— Прошу вас, дайте мне договорить! — Глаза узника наполнились слезами. — Я никакой не каббалист. Пользуясь интересом французов, я путешествовал из города в город, давая уроки еврейского языка. Я преподавал в Париже, Лионе, Авиньоне, Монпелье, Дижоне. Потом началась война, и поскольку я находился в Бургундии, которой угрожал Карл Пятый, я завербовался в армию и в итальянской кампании был рядом со своим королем. После поражения я попал в плен к испанцам, и они депортировали меня на Сицилию, где я попытался как-то наладить свою жизнь. Это все.

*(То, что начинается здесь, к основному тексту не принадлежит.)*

(* ===== verification/Initramfs.v ===== *)
(** * The initial RAM file system ([fs/initramfs.rs])

    The parser of cpio "newc" archives and the read-only file system over the
    parsed entries. *)

From S2P Require Import Prelude RustStr Kernel Vfs.

Record CpioEntry := mkEntry {
  e_path : list Z; e_inode_num : Z; e_mode : Z; e_size : Z; e_data_offset : Z }.

Record InitramFs := mkInitramFs { ram_data : list Z; ram_entries : list CpioEntry }.

Definition CPIO_NEWC_MAGIC : list Z := lit "070701".
Definition HEADER_SIZE : Z := 110.
Definition TRAILER : list Z := lit "TRAILER!!!".

(** [core::str::from_utf8(buf).ok()?] and [u32::from_str_radix(s, 16).ok()]. *)
Definition parse_hex8 (buf : list Z) : option Z :=
  match from_utf8 buf with Some s => u32_from_hex s | None => None end.

(** The file type bits of a mode (octal 170000, 040000 and 120000). *)
Definition S_IFMT : Z := 0xF000.
Definition S_IFDIR : Z := 0x4000.
Definition S_IFLNK : Z := 0xA000.

Section initramfs.
Context `{Pl : Platform} `{Pr : Profile}.

(** [(x + 3) & !3]. *)
Definition align4 (x : Z) : outcome Z := y ← add_u 64 x 3; Ret (y - y `mod` 4).

(** What one turn of the parser's loop does. *)
Inductive turn :=
| Fail_
| Break
| Entry (e : CpioEntry) (offset : Z).

Definition parse_turn (data : list Z) (offset inode_num : Z) : outcome turn :=
  magic ← slice data offset (offset + 6);
  if negb (bool_decide (magic = CPIO_NEWC_MAGIC)) then Ret Break
  else
    s ← slice data (offset + 94) (offset + 102);
    match parse_hex8 s with
    | None => Ret Fail_
    | Some namesize =>
    s ← slice data (offset + 54) (offset + 62);
    match parse_hex8 s with
    | None => Ret Fail_
    | Some filesize =>
    s ← slice data (offset + 14) (offset + 22);
    match parse_hex8 s with
    | None => Ret Fail_
    | Some mode =>
      name_offset ← add_u 64 offset HEADER_SIZE;
      name_end ← add_u 64 name_offset namesize;
      if name_end >? zlen data then Ret Break
      else
        last ← sub_u 64 name_end 1;
        name_bytes ← slice data name_offset last;
        match from_utf8 name_bytes with
        | None => Ret Fail_
        | Some path =>
          data_start ← align4 name_end;
          data_end ← add_u 64 data_start filesize;
          if bool_decide (path = TRAILER) then Ret Break
          else
            next ← align4 data_end;
            Ret (Entry (mkEntry path inode_num mode filesize data_start) next)
        end
    end end end.

(** [while offset + HEADER_SIZE <= data.len()]; the entries are in archive
    order, [None] is the early return of [None].  Every turn advances the
    offset by at least [HEADER_SIZE], so one turn per byte is more than enough
    fuel. *)
Fixpoint parse_loop (fuel : nat) (data : list Z) (offset inode_num : Z) :
    outcome (option (list CpioEntry)) :=
  match fuel with
  | O => Ret (Some [])
  | S fuel =>
    off ← add_u 64 offset HEADER_SIZE;
    if off <=? zlen data then
      t ← parse_turn data offset inode_num;
      match t with
      | Fail_ => Ret None
      | Break => Ret (Some [])
      | Entry e next =>
        i ← add_u 64 inode_num 1;
        rest ← parse_loop fuel data next i;
        Ret (option_map (cons e) rest)
      end
    else Ret (Some [])
  end.

(** [InitramFs::new]. *)
Definition InitramFs_new (data : list Z) : M (option InitramFs) :=
  r ← lift (parse_loop (S (length data)) data 0 2);
  match r with
  | None => mret None
  | Some entries =>
    _ ← serial_println (lit "[initramfs] Parsed " ++ fmt_dec (zlen entries) ++ lit " entries");
    mret (Some (mkInitramFs data entries))
  end.

Definition ram_find (fs : InitramFs) (path : list Z) : option CpioEntry :=
  List.find (fun e => bool_decide (e_path e = path)
                      || bool_decide (e_path e = trim_start_matches slash path))
    (ram_entries fs).

Definition ram_lookup (fs : InitramFs) (path : list Z) : M (result Inode) := mret (
  if bool_decide (path = lit "/") || bool_decide (path = []) then Ok (Inode_new 1 Directory)
  else match ram_find fs path with
       | None => Err NotFound
       | Some entry =>
         let kind := if Z.land (e_mode entry) S_IFMT =? S_IFDIR then Directory
                     else if Z.land (e_mode entry) S_IFMT =? S_IFLNK then Symlink
                     else RegularFile in
         Ok (with_mode (as_u16 (e_mode entry))
               (with_size (e_size entry) (Inode_new (e_inode_num entry) kind)))
       end).

Definition find_inode (fs : InitramFs) (num : Z) : option CpioEntry :=
  List.find (fun e => e_inode_num e =? num) (ram_entries fs).

Definition ram_read_bytes (fs : InitramFs) (entry : CpioEntry) (offset : Z) (buf : list Z) :
    outcome (result Z * list Z) :=
  start ← add_u 64 (e_data_offset entry) offset;
  end_ ← add_u 64 (e_data_offset entry) (e_size entry);
  if start >=? end_ then Ret (Ok 0, buf)
  else available ← slice (ram_data fs) start end_; Ret (copy_out available buf).

Definition ram_read (fs : InitramFs) (inode : Inode) (offset : Z) (buf : list Z) :
    M (result Z * list Z) :=
  match find_inode fs (inode_num inode) with
  | None => mret (Err NotFound, buf)
  | Some entry => lift (ram_read_bytes fs entry offset buf)
  end.

(** The listing of one entry under a prefix, when it is listed. *)
Definition ram_child (prefix : list Z) (e : CpioEntry) : option DirEntry :=
  if starts_with prefix (e_path e) then
    let name := trim_start_matches slash (drop (length prefix) (e_path e)) in
    if negb (contains slash name) && negb (bool_decide (name = [])) then
      Some (mkDirEntry name (e_inode_num e)
              (if Z.land (e_mode e) S_IFMT =? S_IFDIR then Directory else RegularFile))
    else None
  else None.

Definition ram_readdir (fs : InitramFs) (inode : Inode) : M (result (list DirEntry)) := mret (
  let prefix := if inode_num inode =? 1 then Some []
                else e_path <$> find_inode fs (inode_num inode) in
  match prefix with
  | None => Err NotFound
  | Some prefix => Ok (omap (ram_child prefix) (ram_entries fs))
  end).

Definition Initram (fs : InitramFs) : FileSystem :=
  mkFileSystem _ (lit "initramfs") (ram_lookup fs) (ram_read fs) (fun _ _ _ => denied)
    (ram_readdir fs) (fun _ _ _ _ => denied) (fun _ _ => denied).

End initramfs.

Молинас осторожно встал, стараясь, чтобы воск со свечи не капал на него. Свечу он поставил обратно в нишу.
— Может, какой-нибудь невежественный францисканец тебе и поверил бы. Но если ты думаешь обмануть меня, ты глубоко ошибаешься. — Он резко повернулся к соломенной подстилке. — Сначала ты говорил, что преподавал еврейский язык и доктрину. Какую доктрину, если не Каббалу? Ты сам утверждал, что это было интересно французам. А может, ты преподавал им заветы Талмуда, чтобы обратить их?
Теперь Джованни да Париджи заплакал в голос.

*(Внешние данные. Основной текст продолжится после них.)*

Lemma initramfs_listing_witness :
  let fs := mkInitramFs [] (entries_of 0 2 demo_list) in
  exists es, fs_readdir (Initram fs) (Inode_new 2 Directory) (Demo.kernel [] 0 0 ∅ [])
    = Done (Ok es) (Demo.kernel [] 0 0 ∅ []) /\
    mkDirEntry (lit "sh") 3 RegularFile ∈ es /\ mkDirEntry (lit "ary") 4 RegularFile ∈ es.
Proof.
  destruct (initramfs_listing (mkInitramFs [] (entries_of 0 2 demo_list))
    (mkEntry (lit "bin") 2 0x41ED 0 116) (Inode_new 2 Directory) (Demo.kernel [] 0 0 ∅ []))
    as (es & E & H).
  - reflexivity.
  - done.
  - exists es. split; [exact E|]. split; apply H.
    + eexists _, 1%nat. split; [right; left|]. split; [reflexivity|]. split_and!; try done. by_decide.
    + eexists _, 0%nat. split; [right; right; left|]. split; [reflexivity|]. split_and!; try done. by_decide.
Defined.

Definition demo_bad_header : list Z :=
  CPIO_NEWC_MAGIC ++ hex8 1 ++ hex8 0x81A4 ++ replicate 32 48 ++ hex8 0 ++ replicate 32 48
  ++ hex8 0 ++ hex8 0.

Lemma parse_turn_panics_iff_witness : parse_turn demo_bad_header 0 2 = Panic.
Proof.
  apply (parse_turn_panics_iff demo_bad_header 0 2); [by vm_compute|lia|by vm_compute|].
  split_and!; by vm_compute.
Defined.

Lemma parse_loop_fuel_witness :
  parse_loop 700 (archive demo_list demo_trailer []) 0 2
  = parse_loop 800 (archive demo_list demo_trailer []) 0 2.
Proof.
  apply (parse_loop_fuel (archive demo_list demo_trailer []) 0 2 700 800);
    [by vm_compute|by vm_compute|by_decide|by_decide].
Defined.

Lemma truncated_read_panics_witness :
  ram_read_bytes (mkInitramFs [1; 2; 3] []) (mkEntry (lit "a") 2 0 9 1) 0 [0] = Panic.
Proof.
  apply (truncated_read_panics (mkInitramFs [1; 2; 3] []) (mkEntry (lit "a") 2 0 9 1) 0 [0]);
    [by vm_compute|simpl; lia|simpl; lia|lia|]. by vm_compute.
Defined.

— Нет, клянусь вам! Единственное учение, которое я знаю, это гематрия. Ее я и преподавал.
— Гематрия? Это еще что такое? — удивленно спросил Молинас.
— Это искусство толковать слова посредством численного значения букв, из которых они состоят. Евреи пользуются гематрией, чтобы толковать Тору, Закон народа Израиля.

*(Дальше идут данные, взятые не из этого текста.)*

(* ===== verification/ShellSpec.v ===== *)
(** * What the shell promises

    The line editor against an editor on lists, with what it shows on the
    screen; and that no turn of the shell panics. *)

From S2P Require Import Prelude RustStr KeyBuffer Mem Vga Kernel Signal Scheduler Keyboard Interrupts Process Syscall Lifecycle ExitWait Files Safety Shell.

(** ** The editor on lists *)

Definition is_enter (c : Z) : bool := (c =? 10) || (c =? 13).
Definition is_erase (c : Z) : bool := (c =? 0x08) || (c =? 0x7F).
Definition is_cancel (c : Z) : bool := c =? 0x03.
Definition is_text (c : Z) (line : list Z) : bool := (c >=? 0x20) && (zlen line <? 255).

(** The line a sequence of keys enters and the keys behind it; [None] when
    the keys do not complete a line. *)
Fixpoint edit (line keys : list Z) : option (list Z * list Z) :=
  match keys with
  | [] => None
  | c :: keys =>
    if is_enter c then Some (line, keys)
    else if is_erase c then edit (removelast line) keys
    else if is_cancel c then Some ([], keys)
    else if is_text c line then edit (line ++ [c]) keys
    else edit line keys
  end.

(** What the screen shows meanwhile. *)
Fixpoint echo (t : Vga.Term) (line keys : list Z) : Vga.Term :=
  match keys with
  | [] => t
  | c :: keys =>
    if is_enter c then Vga.t_write_string t [10]
    else if is_erase c then
      echo (if bool_decide (line = []) then t else Vga.t_backspace t) (removelast line) keys
    else if is_cancel c then Vga.t_write_string t (lit "^C" ++ [10])
    else if is_text c line then echo (Vga.t_write_string t (utf8_char c)) (line ++ [c]) keys
    else echo t line keys
  end.

(** ** The editor over the keyboard and the screen *)

Section editor.
Context `{Pl : Platform} `{Pr : Profile}.

(** The statics a console session leaves alone. *)
Definition others (k : Kernel) :=
  (PROCESS_TABLE k, NEXT_PID k, TICK k, CURRENT_PID k, FD_TABLE k, KEYBOARD k, devices k).

Context {r : list Process * Z * Z * Z * list (option OpenFile) * Keyboard * Devices}.

(** The keyboard ring holds [keys], the screen is well formed and shows [t], and
    the other statics are [r]. *)
Definition console (k : Kernel) (keys : list Z) (t : Vga.Term) : Prop :=
  KeyRing.inv (KEY_BUFFER k) /\ KeyRing.contents (KEY_BUFFER k) = keys /\
  Vga.inv (WRITER k) /\ Vga.ready (memory k) /\ Vga.term_of (WRITER k) (memory k) = t /\
  others k = r.

Lemma read_key_queued k c keys t :
  console k (c :: keys) t -> exists k', read_key k = Done c k' /\ console k' keys t.
Proof.
  intros (Hi & Hc & Hw & Hm & Ht & Hr). destruct (KeyRing.pop_spec _ Hi) as (q & E & Hq & Hl).
  rewrite Hc in E, Hl. unfold read_key, wait_until. cbn [wait_loop].
  unfold next_char, try_read_char, mbind, M_bind, gets, lift. rewrite E. by eexists.
Qed.

Lemma with_writer_console f g k keys t :
  (forall w m, Vga.inv w -> Vga.ready m -> exists w' m', f w m = Ret (w', m') /\
     Vga.refines (g (Vga.term_of w m)) w' m' m) ->
  console k keys t -> exists k', with_writer f k = Done tt k' /\ console k' keys (g t).
Proof.
  intros Hf (Hi & Hc & Hw & Hm & <- & Hr). destruct (Hf _ _ Hw Hm) as (w & m & E & Hw' & Hm' & _ & Ht').
  unfold with_writer. rewrite E. eexists. split; [done|]. by rewrite <- Ht'.
Qed.

Lemma kprint_console s k keys t :
  console k keys t -> exists k', kprint s k = Done tt k' /\ console k' keys (Vga.t_write_string t s).
Proof.
  apply (with_writer_console (fun w m => Vga.write_string w m s)
    (fun t => Vga.t_write_string t s)). intros. by apply Vga.write_string_spec.
Qed.

(** The fixed-size buffer holds the line and nothing behind it matters. *)
Lemma buf_store_line (line rest : list Z) x c :
  KeyRing.buf_store (line ++ x :: rest) (zlen line) c = Ret (line ++ c :: rest).
Proof.
  unfold KeyRing.buf_store. rewrite decide_True.
  - f_equal. unfold zlen. by rewrite Nat2Z.id, insert_app_r_alt, Nat.sub_diag by lia.
  - rewrite zlen_app, zlen_cons. pose proof (zlen_nonneg line). pose proof (zlen_nonneg rest). lia.
Qed.

Lemma read_line_spec fuel line rest0 keys line' rest t k :
  (length keys <= fuel)%nat -> zlen line <= 255 -> zlen (line ++ rest0) = 256 ->
  edit line keys = Some (line', rest) -> console k keys t ->
  exists k' buf, read_line fuel (line ++ rest0) (zlen line) k = Done (zlen line', buf) k' /\
    zlen buf = 256 /\ zlen line' <= 255 /\ take (length line') buf = line' /\
    console k' rest (echo t line keys).
Proof.
  revert line rest0 keys t k. induction fuel as [|fuel IH];
    intros line rest0 keys t k Hf Hl Hb He Hk; (destruct keys as [|c keys]; [done|]); simpl in Hf; [lia|].
  destruct (read_key_queued k c keys t Hk) as (k1 & E1 & Hk1).
  cbn [edit echo] in *. cbn [read_line]. unfold mbind, M_bind. rewrite E1.
  fold (is_enter c). destruct (is_enter c).
  { injection He as <- <-. destruct (kprint_console [10] k1 keys t Hk1) as (k2 & E2 & Hk2).
    unfold kprintln. simpl app. rewrite E2. eexists _, _. split; [done|].
    split_and!; [done..|by rewrite take_app_length|done]. }
  fold (is_erase c). destruct (is_erase c).
  { rewrite Z.gtb_ltb. destruct line as [|x line _] using rev_ind.
    { simpl in *. by apply (IH [] rest0 keys t k1); [lia|..]. }
    rewrite removelast_last in *. rewrite zlen_app in *. change (zlen [x]) with 1 in *.
    pose proof (zlen_nonneg line).
    rewrite (proj2 (Z.ltb_lt _ _)) by lia. rewrite Z.add_simpl_r, <- app_assoc. simpl app.
    unfold lift. rewrite buf_store_line.
    destruct (with_writer_console Vga.backspace Vga.t_backspace k1 keys t
      ltac:(intros; by apply Vga.backspace_spec) Hk1) as (k2 & E2 & Hk2).
    rewrite E2. rewrite bool_decide_eq_false_2 by (by destruct line).
    apply IH; [lia|lia| |done|done]. rewrite ?zlen_app, ?zlen_cons, ?zlen_nil in *. lia. }
  fold (is_cancel c). destruct (is_cancel c).
  { injection He as <- <-. destruct (kprint_console (lit "^C" ++ [10]) k1 keys t Hk1) as (k2 & E2 & Hk2).
    unfold kprintln. rewrite E2. eexists _, _. split; [done|]. split_and!; done. }
  change ((c >=? 0x20) && (zlen line <? MAX_CMD_LEN - 1)) with (is_text c line).
  destruct (is_text c line) eqn:Htx; [|by apply IH; [lia|..]].
  unfold is_text in Htx. apply andb_true_iff in Htx as [_ Hlt%Z.ltb_lt].
  destruct rest0 as [|x rest0]; [rewrite app_nil_r in Hb; lia|].
  unfold lift. rewrite buf_store_line.
  destruct (kprint_console (utf8_char c) k1 keys t Hk1) as (k2 & E2 & Hk2). rewrite E2.
  specialize (IH (line ++ [c]) rest0 keys (Vga.t_write_string t (utf8_char c)) k2).
  rewrite zlen_app, <- app_assoc in IH. change (zlen [c]) with 1 in IH.
  apply IH; [lia|lia| |done|done]. rewrite zlen_app in *. simpl app. rewrite zlen_cons in *. lia.
Qed.

(** The line in the buffer. *)
Lemma line_of_buffer (buf line : list Z) :
  zlen buf = 256 -> zlen line <= 255 -> take (length line) buf = line -> slice buf 0 (zlen line) = Ret line.
Proof.
  intros Hb Hl Ht. pose proof (zlen_nonneg line). rewrite slice_ret by lia. simpl.
  rewrite drop_0, Z.sub_0_r. unfold zlen. by rewrite Nat2Z.id, Ht.
Qed.

(** The line editor: with keys queued that complete a line, [read_line] returns
    exactly the line an editor on lists makes of them (text appended up to 255
    bytes, backspace and delete erase, control-C cancels, anything else is
    ignored), leaves the keys behind it queued, shows the echo on the screen,
    changes nothing else, and does not panic. *)
Theorem read_line_edits (k : Kernel) (keys line rest : list Z) (t : Vga.Term) (fuel : nat) :
  (length keys <= fuel)%nat -> console k keys t -> edit [] keys = Some (line, rest) ->
  exists k' buf, read_line fuel (replicate 256 0) 0 k = Done (zlen line, buf) k' /\
    zlen line <= 255 /\ slice buf 0 (zlen line) = Ret line /\ console k' rest (echo t [] keys).
Proof.
  intros Hf Hk He.
  destruct (read_line_spec fuel [] (replicate 256 0) keys line rest t k) as (k' & buf & E & Hb & Hl & Ht & Hk');
    [done..|]. exists k', buf. split_and!; [done..|by apply line_of_buffer|done].
Qed.

End editor.

(** ** No turn panics *)

Section safe_shell.
Context `{Pl : Platform} `{Pr : Profile} (D : gset Z).

Lemma safe_with_writer f g :
  (forall w m, Vga.inv w -> Vga.ready m -> exists w' m', f w m = Ret (w', m') /\
     Vga.refines (g (Vga.term_of w m)) w' m' m) ->
  safe D (with_writer f) (fun _ => True).
Proof.
  intros Hf k Hk. destruct (Hf (WRITER k) (memory k)) as (w & m & E & Hw & Hm & Hfr & _);
    [by apply Hk|by eapply ok_ready|].
  unfold with_writer. rewrite E. split; [|done]. by apply ok_set_screen.
Qed.

Lemma safe_set_color fg bg : safe D (set_color fg bg) (fun _ => True).
Proof.
  apply (safe_with_writer _ (Vga.t_exec (Vga.SetColor fg bg))). intros w m Hw Hm.
  exact (Vga.exec_spec (Vga.SetColor fg bg) w m Hw Hm).
Qed.

Lemma safe_kprintln s : safe D (kprintln s) (fun _ => True).
Proof. apply safe_kprint. Qed.

#[local] Hint Resolve safe_set_color safe_kprintln safe_kprint : safe.

Lemma safe_prompt : safe D print_prompt (fun _ => True).
Proof. unfold print_prompt. repeat safe_step. Qed.

Lemma safe_read_key : safe D read_key is_u8.
Proof. apply safe_wait_until. apply safe_next_char. Qed.

(** A line within the buffer. *)
Definition line_ok (r : Z * list Z) : Prop := 0 <= r.1 <= 255 /\ zlen r.2 = 256.

Lemma safe_buf_store buf i b :
  0 <= i <= 255 -> zlen buf = 256 ->
  safe D (lift (KeyRing.buf_store buf i b)) (fun buf' => zlen buf' = 256).
Proof.
  intros Hi Hb. apply safe_lift. unfold KeyRing.buf_store. rewrite decide_True by lia.
  eexists. split; [done|]. unfold zlen in *. by rewrite length_insert.
Qed.

Lemma safe_read_line fuel buf pos :
  0 <= pos <= 255 -> zlen buf = 256 -> safe D (read_line fuel buf pos) line_ok.
Proof.
  revert buf pos. induction fuel as [|fuel IH]; intros buf pos Hp Hb; [by intros k Hk|]. simpl.
  eapply safe_bind; [apply safe_read_key|]. intros ch _.
  case_match; [eapply safe_bind; [apply safe_kprintln|]; intros; by apply safe_ret|].
  case_match.
  { rewrite Z.gtb_ltb. destruct (Z.ltb_spec 0 pos); [|by apply IH].
    eapply safe_bind; [apply safe_buf_store; [lia|done]|]. intros buf' Hb'.
    eapply safe_bind; [|intros; apply IH; [lia|done]].
    apply (safe_with_writer _ Vga.t_backspace). intros. by apply Vga.backspace_spec. }
  case_match; [eapply safe_bind; [apply safe_kprintln|]; intros; apply safe_ret; split; [simpl; lia|done]|].
  destruct ((ch >=? 32) && (pos <? MAX_CMD_LEN - 1)) eqn:E; [|by apply IH].
  apply andb_true_iff in E as [_ E%Z.ltb_lt]. unfold MAX_CMD_LEN in E.
  eapply safe_bind; [apply safe_buf_store; [lia|done]|]. intros buf' Hb'.
  eapply safe_bind; [apply safe_kprint|]. intros. apply IH; [lia|done].
Qed.

Lemma safe_print_processes t : safe D (print_processes t) (fun _ => True).
Proof. induction t; simpl; [by apply safe_ret|]. eapply safe_bind; [apply safe_kprintln|]. done. Qed.

Lemma safe_halt {A} : safe D (halt_forever (A := A)) (fun _ => True).
Proof. by intros k Hk. Qed.

Lemma safe_clear : safe D cmd_clear (fun _ => True).
Proof. apply (safe_with_writer _ Vga.t_clear). intros. by apply Vga.clear_term_spec. Qed.

Lemma ok_no_irqs k : ok D k -> ok D (set_irqs [] k).
Proof.
  intros []. pose proof (zlen_nonneg (irqs k)). split; try done.
  cbn [TICK irqs set_irqs]. change (zlen []) with 0. lia.
Qed.
#[local] Hint Resolve safe_print_processes safe_halt safe_clear ok_no_irqs safe_gets_any : safe.

Lemma safe_execute raw : safe D (execute raw) (fun _ => True).
Proof.
  unfold execute. destruct (bool_decide _); [by apply safe_ret|].
  destruct (split_command _) as [cmd args].
  unfold cmd_help, cmd_echo, cmd_uname, cmd_version, cmd_ps, cmd_uptime, ticks, cmd_halt,
    interrupts_disable, cmd_reboot.
  repeat safe_step.
Qed.

(** Any number of turns of the shell, whatever is typed and whatever interrupts
    arrive. *)
Lemma safe_shell_main n fuel : safe D (shell_main n fuel) (fun _ => True).
Proof.
  unfold shell_main, greeting. eapply (safe_bind _ _ _ (fun _ => True)); [repeat safe_step|].
  intros _ _. induction n as [|n IH]; simpl; [by apply safe_ret|].
  eapply (safe_bind _ _ _ (fun _ => True)); [|done]. unfold shell_turn.
  eapply safe_bind; [apply safe_prompt|]. intros _ _.
  eapply safe_bind; [by apply safe_read_line|]. intros [m buf] [Hm Hb]. simpl in *.
  eapply (safe_bind _ _ _ (fun _ => True)); [|intros raw _; apply safe_execute].
  apply safe_lift. rewrite slice_ret by lia. by eexists.
Qed.

End safe_shell.

(** ** Witnesses *)

#[local] Existing Instance dev.

(** "sl", two erasures, "ls", Enter, and another key. *)
Definition demo_keys : list Z := [115; 108; 8; 127; 108; 115; 13; 120].

Definition demo_shell : Kernel :=
  set_input (P := Demo.platform)
    (mkKeyBuffer (overwrite (replicate 256 0) demo_keys) 0 8 8) tt [] demo_running.

Lemma memory_set_input `{P : Platform} q kb d (k : Kernel) : memory (set_input q kb d k) = memory k.
Proof. reflexivity. Qed.

Lemma demo_shell_ready : Vga.ready (memory demo_shell).
Proof. unfold demo_shell. rewrite memory_set_input. by apply (ok_ready _ _ demo_running_ok). Qed.

#[local] Opaque demo_memory.

Lemma read_line_edits_witness :
  exists k' buf, read_line 8 (replicate 256 0) 0 demo_shell = Done (2, buf) k' /\
    slice buf 0 2 = Ret (lit "ls") /\ KeyRing.contents (KEY_BUFFER k') = lit "x".
Proof.
  destruct (read_line_edits (r := others demo_shell) demo_shell demo_keys (lit "ls") (lit "x")
    (Vga.term_of (WRITER demo_shell) (memory demo_shell)) 8) as (k' & buf & E & _ & Hs & _ & Hq & _).
  - by_decide.
  - split; [by split|]. split; [reflexivity|]. split; [apply Vga.initial_inv|].
    split; [exact demo_shell_ready|]. split; reflexivity.
  - reflexivity.
  - exists k', buf. exact (conj E (conj Hs Hq)).
Defined.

— Численное значение? Не понимаю.
Чтобы что-то сказать, узник вынужден был сплюнуть на пол мокроту, которая заполняла гортань.
— Есть такие слова, которые содержат важнейшие числа. Например, Митра или равнозначное ему Абраза…
Молинас подскочил, словно к нему прикоснулись раскаленным железом.
— Ты сказал — Абраза?
Джованни да Париджи удивленно посмотрел на него.
— Ну да. На самом деле это греческое слово Абраксас.
— Итак, ты знаешь, что означает… — Молинасу никак не удавалось прикинуться спокойным. Голос его охрип от волнения, и он почти забыл, о чем говорил до этого.
— Да, конечно. Это очень просто.
Молинас снова подошел к подстилке. Сердце колотилось, и его трясло, как в лихорадке. Однако ему удалось произнести с надлежащей холодностью:
— Теперь слушай меня внимательно. Ты понятно объяснишь мне, что означает слово «Абраксас» и все его возможные применения. Мне известно, что ты живешь с женщиной по имени Перна. Я много раз видел, как муж и жена вместе всходили на костер, но иногда жену сжигали раньше мужа, чтобы его наказание было более полным. Если ты сейчас скажешь мне правду, Перна будет первой, кого ты спасешь, а потом и себя. Начинай, я слушаю.
Молинас провел в каземате почти час. Выйдя оттуда, он отправился на поиски инквизитора Камарго. Он перехватил его, когда тот возвращался с мессы.
— Ваше преосвященство, — порывисто сказал он, — прошу вас написать в Супрему, что вы более не нуждаетесь в моих услугах. Я непременно должен вернуться к своей первоначальной миссии.
— Это так срочно?
— Да.
— Хорошо. Следуйте за мной в кабинет.
РОЖАТЬ В МУКАХ
Мишель шел к дому почти бегом, ловя на себе восхищенные взгляды прохожих, отчего он все больше гордился собой. На миг он решил никогда не снимать с головы шапочку, овеянную такой славой. Если в его фамильном гербе «Soli Deo» таилась загадка, если его предки вызывали к себе скептическое отношение (и он знал, насколько обоснованно), то головной убор, который он теперь носил, являлся неоспоримым свидетельством авторитета и компетенции. Если не перед ним самим, то перед его беретом обязаны были почтительно склонять голову.
Он нетерпеливо постучал в дверь двухэтажного домика, где в полной изоляции жила его супруга. Ему пришлось подождать, пока дверь открылась и на пороге появилась Магдалена с ребенком на руках. С минуту Мишель молча глядел на нее. После родов ее кожа сильно побелела, словно от нее отлила кровь, и золотистая россыпь веснушек, которые никак не соответствовали критериям красоты того времени, почти исчезла. Магдалена тяжело перенесла беременность, но ни капли не подурнела, и ее осунувшееся лицо по-прежнему озаряли сияющие синие глаза.
— Ну, что вы об этом скажете? — улыбаясь, спросил Мишель, указывая на шапочку.
— Ой, тебе… вам так идет!
Магдалена протянула губы, но он поцеловал сначала лобик сына, который беспорядочно шевелил ручонками, и только потом запечатлел легкий поцелуй на губах жены, почти сразу отстранившись.